Posted on 16th December 2010 by Kristy in home life,mental health

Hubby isn’t all better, but he’s been feeling well enough to get back to his normal activities around the house and not need me to wait on him hand and foot. He’s even felt up to playing with Pumpkin. All these things have taken some of the pressure off of me. So I thought maybe I would be able to get some things accomplished today. Heh.

First off, I was still pretty dragged out from staying constantly on the go for so long, so I had to take a long nap today. And when I woke up, I had a nagging headache. So after all that sleep, I still ended up lying around for a long time, because the meds I took weren’t putting a dent in it.

Right when I started feeling a little better, the phone rang. It was a former friend of Pumpkin’s, and I had to inform her that Pumpkin was no longer allowed to talk to her on the phone. (Long story, and I don’t really feel like going into all the details right now, but maybe another day.) I hated to do it, but they’re having a lot of trouble getting along, and the girl is starting to be a bad influence, so I felt it was my only option.

A little later, I got a call from the girl’s mother. I wasn’t at all surprised, because I would have done the same thing. But I would have listened to the other side of the story, and I wouldn’t have been all defensive like she was. I would have talked to my daughter about what the other party was saying and tried to get some answers, not blindly assumed that my child was telling the truth (even though I raised her to be honest and I believe that she does very well at it). The conversation didn’t turn into a shouting match or anything, but it didn’t go particularly well. But at least we came to the agreement that the two should just stay away from each other. I hope that’s the way things go from now on.

Of course, the whole turn of events got my nerves pretty rattled. And even though I believe that my consumption of a few alcoholic beverages the past couple of nights might have contributed to my recent tiredness and irritability, I had to drink a couple tonight to calm myself down.

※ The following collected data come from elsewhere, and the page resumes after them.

(* ===== verification/Paths.v ===== *)
(** Control-flow paths of the Core IR and the logic of dead variables.

    The specification side of the reference-counting passes: which slots a
    block may read, write and release, in what order, on every path control can
    take through it ([block_paths]), and a small Hoare logic over those paths
    whose assertions are sets of live names ([triple]).  Slots are keyed by
    source name, as the passes treat them.  The paths follow the structured
    control flow both backends execute; branch conditions, loop counts and
    pattern matches are taken nondeterministically, and any rvalue may end the
    frame with an error. *)
From S2P Require Import Prelude Span Ir Liveness.
From stdpp Require Import options.

(** What one step of a frame does to its named slots. *)
Inductive event :=
  | EReads (names : VarSet)
  | EWrite (name : string)
  | EDrop (name : string).

(** How control leaves a statement or block. *)
Inductive exit := XNormal | XBreak | XContinue | XReturn.
#[export] Instance exit_eq_dec : EqDecision exit.
Proof. solve_decision. Defined.

Abbreviation trace := (list event).
Abbreviation Paths := (trace → exit → Prop).

(** [dropped D es]: the released slots after [es], from [D]. *)
Definition dropped1 (D : VarSet) (e : event) : VarSet :=
  match e with
  | EReads _ => D
  | EWrite x => D ∖ {[ x ]}
  | EDrop x => {[ x ]} ∪ D
  end.
Definition dropped (D : VarSet) (es : trace) : VarSet := foldl dropped1 D es.

(** [safe D es]: no slot is read while it is released. *)
Fixpoint safe (D : VarSet) (es : trace) : Prop :=
  match es with
  | [] => True
  | e :: es =>
      match e with EReads u => u ## D | _ => True end ∧ safe (dropped1 D e) es
  end.

(** ** Path combinators *)
Definition pskip : Paths := λ es x, es = [] ∧ x = XNormal.
Definition pexit (e : exit) : Paths := λ es x, es = [] ∧ x = e.
Definition pevent (e : event) : Paths := λ es x, es = [e] ∧ x = XNormal.
Definition por (p q : Paths) : Paths := λ es x, p es x ∨ q es x.
Definition pseq (p q : Paths) : Paths := λ es x,
  (∃ es1 es2, es = es1 ++ es2 ∧ p es1 XNormal ∧ q es2 x) ∨ (x ≠ XNormal ∧ p es x).

(** The events of writing (releasing) several names in order. *)
Definition pwrites (xs : list string) : Paths := λ es x, es = map EWrite xs ∧ x = XNormal.
Definition pdrops (xs : list string) : Paths := λ es x, es = map EDrop xs ∧ x = XNormal.

(** Iterations of a loop: [head] decides to stop or go on ([cond] of a [While],
    the pattern writes of a [For]), [body] may break or continue. *)
Inductive loop_paths (stop head body : Paths) : Paths :=
  | loop_stop es : stop es XNormal → loop_paths stop head body es XNormal
  | loop_stop_exit es x : x ≠ XNormal → stop es x → loop_paths stop head body es x
  | loop_iter es1 es2 es3 x y :
      head es1 XNormal → body es2 y → y = XNormal ∨ y = XContinue →
      loop_paths stop head body es3 x →
      loop_paths stop head body (es1 ++ es2 ++ es3) x
  | loop_break es1 es2 :
      head es1 XNormal → body es2 XBreak → loop_paths stop head body (es1 ++ es2) XNormal
  | loop_return es1 es2 :
      head es1 XNormal → body es2 XReturn → loop_paths stop head body (es1 ++ es2) XReturn.

Section Paths.
Context {P : Payloads}.

(** An rvalue reads its operands, then yields a value or ends the frame; a
    failing [Try] first releases its [on_error] list. *)
Definition rvalue_paths (r : Rvalue) : Paths :=
  pseq (pevent (EReads (rvalue_uses r)))
    (por pskip
      (match r with
       | Try _ on_error _ => pseq (pdrops (map td_name on_error)) (pexit XReturn)
       | _ => pexit XReturn
       end)).

Definition atom_paths (a : Atom) : Paths := pevent (EReads (atom_uses a)).

(** One arm, given the paths of the arms after it. *)
Definition arm_paths_of (pattern : Pattern) (guard : option Paths) (body next : Paths) : Paths :=
  por next
    (pseq (pwrites (elements (pattern_names pattern)))
      (match guard with
       | None => body
       | Some g => pseq g (por body next)
       end)).

Fixpoint block_paths (b : Block) : Paths :=
  match b with
  | mkBlock stmts tail =>
      pseq (foldr (λ s rest, pseq (stmt_paths s) rest) pskip stmts)
        (match tail with Some a => atom_paths a | None => pskip end)
  end
with stmt_paths (s : Stmt) : Paths :=
  match s with
  | Let _ r _ | Eval_ r _ => rvalue_paths r
  | Bind _ name _ value _ _ => pseq (atom_paths value) (pevent (EWrite name))
  | Echo value _ => atom_paths value
  | Return value _ =>
      pseq (match value with Some v => atom_paths v | None => pskip end) (pexit XReturn)
  | Break _ => pexit XBreak
  | Continue _ => pexit XContinue
  | ScopeBegin _ | ScopeEnd _ | Drop_ _ => pskip
  | DropVar name _ _ => pevent (EDrop name)
  | If cond t e _ =>
      pseq (atom_paths cond)
        (por (block_paths t) (match e with Some e => block_paths e | None => pskip end))
  | While cond body _ => loop_paths (block_paths cond) (block_paths cond) (block_paths body)
  | For pattern iterable body _ _ _ order_slots =>
      pseq (pevent (EReads (foldl (λ u a, u ∪ atom_uses a) (atom_uses iterable) order_slots)))
        (loop_paths pskip (pwrites (for_pattern_names pattern)) (block_paths body))
  | Match scrutinee arms _ _ =>
      pseq (atom_paths scrutinee)
        (foldr (λ a next, arm_paths a next) (pexit XReturn) arms)
  | Logical _ _ lft rgt _ => pseq (atom_paths lft) (por pskip (block_paths rgt))
  | Coalesce _ value fallback _ => pseq (atom_paths value) (por pskip (block_paths fallback))
  | SDecl (DFn name func _) =>
      pseq (pevent (EReads (func_referenced_vars func))) (pevent (EWrite name))
  | SDecl _ => pskip
  end
with arm_paths (a : Arm) (next : Paths) : Paths :=
  match a with
  | mkArm pattern guard body _ =>
      arm_paths_of pattern
        (match guard with Some (mkGuard g _) => Some (block_paths g) | None => None end)
        (block_paths body) next
  end.

End Paths.

(** ** The logic of dead variables *)

(** What must not be released at each exit: nothing is needed once the frame
    returns. *)
Definition post (normal brk cont : VarSet) (x : exit) : VarSet :=
  match x with XNormal => normal | XBreak => brk | XContinue => cont | XReturn => ∅ end.

(** From any released set disjoint from [L], the paths never read a released
    slot and leave only releases disjoint from the exit's set. *)
Definition triple (L : VarSet) (p : Paths) (Q : exit → VarSet) : Prop :=
  ∀ D es x, D ## L → p es x → safe D es ∧ dropped D es ## Q x.

Lemma dropped_app D es1 es2 : dropped D (es1 ++ es2) = dropped (dropped D es1) es2.
Proof. apply foldl_app. Qed.

Lemma safe_app D es1 es2 : safe D (es1 ++ es2) ↔ safe D es1 ∧ safe (dropped D es1) es2.
Proof.
  revert D. induction es1 as [|e es1 IH]; intros D; simpl; [tauto|].
  rewrite IH. tauto.
Qed.

Lemma triple_mono L L' p Q Q' :
  L ⊆ L' → (∀ x, Q' x ⊆ Q x) → triple L p Q → triple L' p Q'.
Proof.
  intros HL HQ Hp D es x HD Hes. destruct (Hp D es x) as [? ?]; [set_solver|done|].
  split; [done|]. specialize (HQ x). set_solver.
Qed.

Lemma triple_skip L Q : Q XNormal ⊆ L → triple L pskip Q.
Proof. intros HQ D es x HD [-> ->]; simpl. split; [done|set_solver]. Qed.

Lemma triple_exit L Q e : Q e ⊆ L → triple L (pexit e) Q.
Proof. intros HQ D es x HD [-> ->]; simpl. split; [done|set_solver]. Qed.

Lemma triple_reads L Q u : u ⊆ L → Q XNormal ⊆ L → triple L (pevent (EReads u)) Q.
Proof. intros Hu HQ D es x HD [-> ->]; simpl. split; [set_solver|set_solver]. Qed.

Lemma triple_write L Q y : Q XNormal ∖ {[ y ]} ⊆ L → triple L (pevent (EWrite y)) Q.
Proof. intros HQ D es x HD [-> ->]; simpl. split; [done|set_solver]. Qed.

Lemma triple_drop L Q y : Q XNormal ⊆ L → y ∉ Q XNormal → triple L (pevent (EDrop y)) Q.
Proof. intros HQ Hy D es x HD [-> ->]; simpl. split; [done|set_solver]. Qed.

Lemma triple_or L p q Q : triple L p Q → triple L q Q → triple L (por p q) Q.
Proof. intros Hp Hq D es x HD [?|?]; eauto. Qed.

Lemma triple_seq L M p q Q :
  triple L p (λ x, match x with XNormal => M | _ => Q x end) → triple M q Q →
  triple L (pseq p q) Q.
Proof.
  intros Hp Hq D es x HD [(es1 & es2 & -> & H1 & H2)|[Hx H1]].
  - destruct (Hp _ _ _ HD H1) as [S1 D1]. destruct (Hq _ _ _ D1 H2) as [S2 D2].
    rewrite safe_app, dropped_app. done.
  - destruct (Hp _ _ _ HD H1) as [S1 D1]. destruct x; done.
Qed.

Lemma triple_writes L Q xs : Q XNormal ∖ list_to_set xs ⊆ L → triple L (pwrites xs) Q.
Proof.
  intros HQ D es x HD [-> ->].
  assert (∀ D, safe D (map EWrite xs) ∧ dropped D (map EWrite xs) = D ∖ list_to_set xs) as HS.
  { clear. induction xs as [|y xs IH]; intros D; simpl; [set_solver|].
    destruct (IH (D ∖ {[ y ]})) as [? ->]. split; [done|]. clear. set_solver. }
  destruct (HS D) as [? ->]. split; [done|set_solver].
Qed.

Lemma triple_drops L Q xs : Q XNormal ⊆ L → list_to_set xs ## Q XNormal → triple L (pdrops xs) Q.
Proof.
  intros HQ Hxs D es x HD [-> ->].
  assert (∀ D, safe D (map EDrop xs) ∧ dropped D (map EDrop xs) = list_to_set xs ∪ D) as HS.
  { clear. induction xs as [|y xs IH]; intros D; simpl; [set_solver|].
    destruct (IH ({[ y ]} ∪ D)) as [? ->]. split; [done|]. clear. set_solver. }
  destruct (HS D) as [? ->]. split; [done|set_solver].
Qed.

(** The loop rule: [I] holds at every test, [M] at every entry to the body. *)
Lemma triple_loop I M stop head body (Q : exit → VarSet) B C :
  triple I stop Q →
  triple I head (λ x, match x with XNormal => M | _ => ∅ end) →
  triple M body (post I B C) →
  Q XNormal ⊆ B → I ⊆ C → Q XReturn = ∅ →
  triple I (loop_paths stop head body) Q.
Proof.
  intros Hs Hh Hb HB HC HR D es x HD Hes. revert D HD.
  induction Hes as [es Hes|es x Hx Hes|es1 es2 es3 x y H1 H2 Hy H3 IH|es1 es2 H1 H2|es1 es2 H1 H2];
    intros D HD; try by apply Hs.
  - destruct (Hh _ _ _ HD H1) as [S1 D1]. destruct (Hb _ _ _ D1 H2) as [S2 D2].
    destruct (IH (dropped (dropped D es1) es2)) as [S3 D3].
    { destruct Hy as [-> | ->]; simpl in D2; set_solver. }
    rewrite !safe_app, !dropped_app. done.
  - destruct (Hh _ _ _ HD H1) as [S1 D1]. destruct (Hb _ _ _ D1 H2) as [S2 D2].
    rewrite safe_app, dropped_app. split; [done|]. simpl in D2. set_solver.
  - destruct (Hh _ _ _ HD H1) as [S1 D1]. destruct (Hb _ _ _ D1 H2) as [S2 D2].
    rewrite safe_app, dropped_app, HR. split; [done|]. set_solver.
Qed.

Lemma triple_ext L p q Q : (∀ es x, p es x ↔ q es x) → triple L p Q → triple L q Q.
Proof. intros E H D es x HD Hq. apply H; [done|by apply E]. Qed.

Lemma pseq_skip_l q es x : pseq pskip q es x ↔ q es x.
Proof.
  unfold pseq, pskip. split; [naive_solver|]. intros H. left. exists [], es. naive_solver.
Qed.

Lemma pseq_assoc p q r es x : pseq (pseq p q) r es x ↔ pseq p (pseq q r) es x.
Proof.
  unfold pseq. split.
  - intros [(e1 & e2 & -> & [(e3 & e4 & -> & H1 & H2)|[? H1]] & H3)|[Hx [(e3 & e4 & -> & H1 & H2)|[_ H1]]]];
      try done.
    + left. exists e3, (e4 ++ e2). rewrite app_assoc. eauto 8.
    + left. exists e3, e4. eauto 8.
    + by right.
  - intros [(e1 & e2 & -> & H1 & [(e3 & e4 & -> & H2 & H3)|[? H2]])|[Hx H1]].
    + left. exists (e1 ++ e3), e4. rewrite app_assoc. eauto 10.
    + right. eauto 10.
    + right. eauto.
Qed.

(** The assertion to prove of a statement followed by code that needs [M]. *)
Definition upto (M : VarSet) (Q : exit → VarSet) (x : exit) : VarSet :=
  match x with XNormal => M | _ => Q x end.

Lemma upto_post M N B C x : upto M (post N B C) x = post M B C x.
Proof. by destruct x. Qed.

(** [ok] holds of every statement at the set a backward pass reaches it with. *)
Fixpoint backward_ok {A} (step : A → VarSet → VarSet) (ok : A → VarSet → Prop)
    (stmts : list A) (L0 : VarSet) : Prop :=
  match stmts with
  | [] => True
  | s :: r => ok s (foldr step L0 r) ∧ backward_ok step ok r L0
  end.

(** Backward pass over a statement list. *)
Lemma triple_stmts {A} (paths : A → Paths) (step : A → VarSet → VarSet) (ok : A → VarSet → Prop)
    (stmts : list A) L0 (Q : exit → VarSet) q :
  triple L0 q Q →
  Forall (λ s, ∀ live, ok s live → triple (step s live) (paths s) (upto live Q)) stmts →
  backward_ok step ok stmts L0 →
  triple (foldr step L0 stmts)
    (pseq (foldr (λ s rest, pseq (paths s) rest) pskip stmts) q) Q.
Proof.
  intros Hq Hs Hok. induction Hs as [|s stmts Hs _ IH]; simpl in *.
  - eapply triple_ext; [intros; symmetry; apply pseq_skip_l|done].
  - destruct Hok as [Hok Hoks]. eapply triple_ext; [intros; symmetry; apply pseq_assoc|].
    eapply triple_seq; [by apply Hs|by apply IH].
Qed.

(** ** Rules for the statements of the IR *)

Lemma triple_reads_then u L p Q :
  triple L p Q → triple (L ∪ u) (pseq (pevent (EReads u)) p) Q.
Proof. intros Hp. eapply (triple_seq _ L); [apply triple_reads; set_solver|done]. Qed.

Lemma triple_choice La Lb p q Q :
  triple La p Q → triple Lb q Q → triple (La ∪ Lb) (por p q) Q.
Proof.
  intros Hp Hq. apply triple_or; (eapply triple_mono; [|done|done]); set_solver.
Qed.

Lemma triple_while t Lb lo pc pb B C :
  triple t pc (post (Lb ∪ lo) B C) → triple Lb pb (post t lo t) →
  triple t (loop_paths pc pc pb) (post lo B C).
Proof.
  intros Hc Hb. eapply (triple_loop _ Lb _ _ _ _ lo t); try done.
  - eapply triple_mono; [done| |done]. intros []; simpl; set_solver.
  - eapply triple_mono; [done| |done]. intros []; simpl; set_solver.
Qed.

Lemma triple_for t Lb lo names pb B C :
  Lb ∖ list_to_set names ∪ lo ⊆ t → triple Lb pb (post t lo t) →
  triple t (loop_paths pskip (pwrites names) pb) (post lo B C).
Proof.
  intros Ht Hb. eapply (triple_loop _ Lb _ _ _ _ lo t); try done.
  - apply triple_skip. simpl. set_solver.
  - apply triple_writes. set_solver.
Qed.

Lemma triple_arm {P : Payloads} pattern J Lb Lg pg pb next Q :
  triple J next Q → triple Lb pb Q →
  match pg with Some pg => triple Lg pg (upto (Lb ∪ J) Q) | None => Lg = Lb end →
  triple (J ∪ (Lg ∖ pattern_names pattern)) (arm_paths_of pattern pg pb next) Q.
Proof.
  intros HJ Hb Hg.
  apply triple_or; [eapply triple_mono; [|done|done]; set_solver|].
  eapply (triple_seq _ Lg); [apply triple_writes; rewrite list_to_set_elements_L; set_solver|].
  destruct pg as [pg|]; [|by rewrite Hg].
  eapply triple_seq; [exact Hg|].
  apply triple_or; (eapply triple_mono; [|done|done]); set_solver.
Qed.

I’m out of my anxiety pills, so that’s the only alternative I had. It seems to be helping a bit, though.

Hopefully I’ll be able to get some work done tonight now that I’m feeling somewhat calmer. And it helps that I know that I did the right thing. The whole situation between those girls has gone on way too long, and while I’m a big proponent of letting Pumpkin solve her own problems, she was getting nowhere on her own. I’m truly sorry about any hurt feelings that I caused, but it’s my job to look out for my daughter, and I’m not afraid to do it.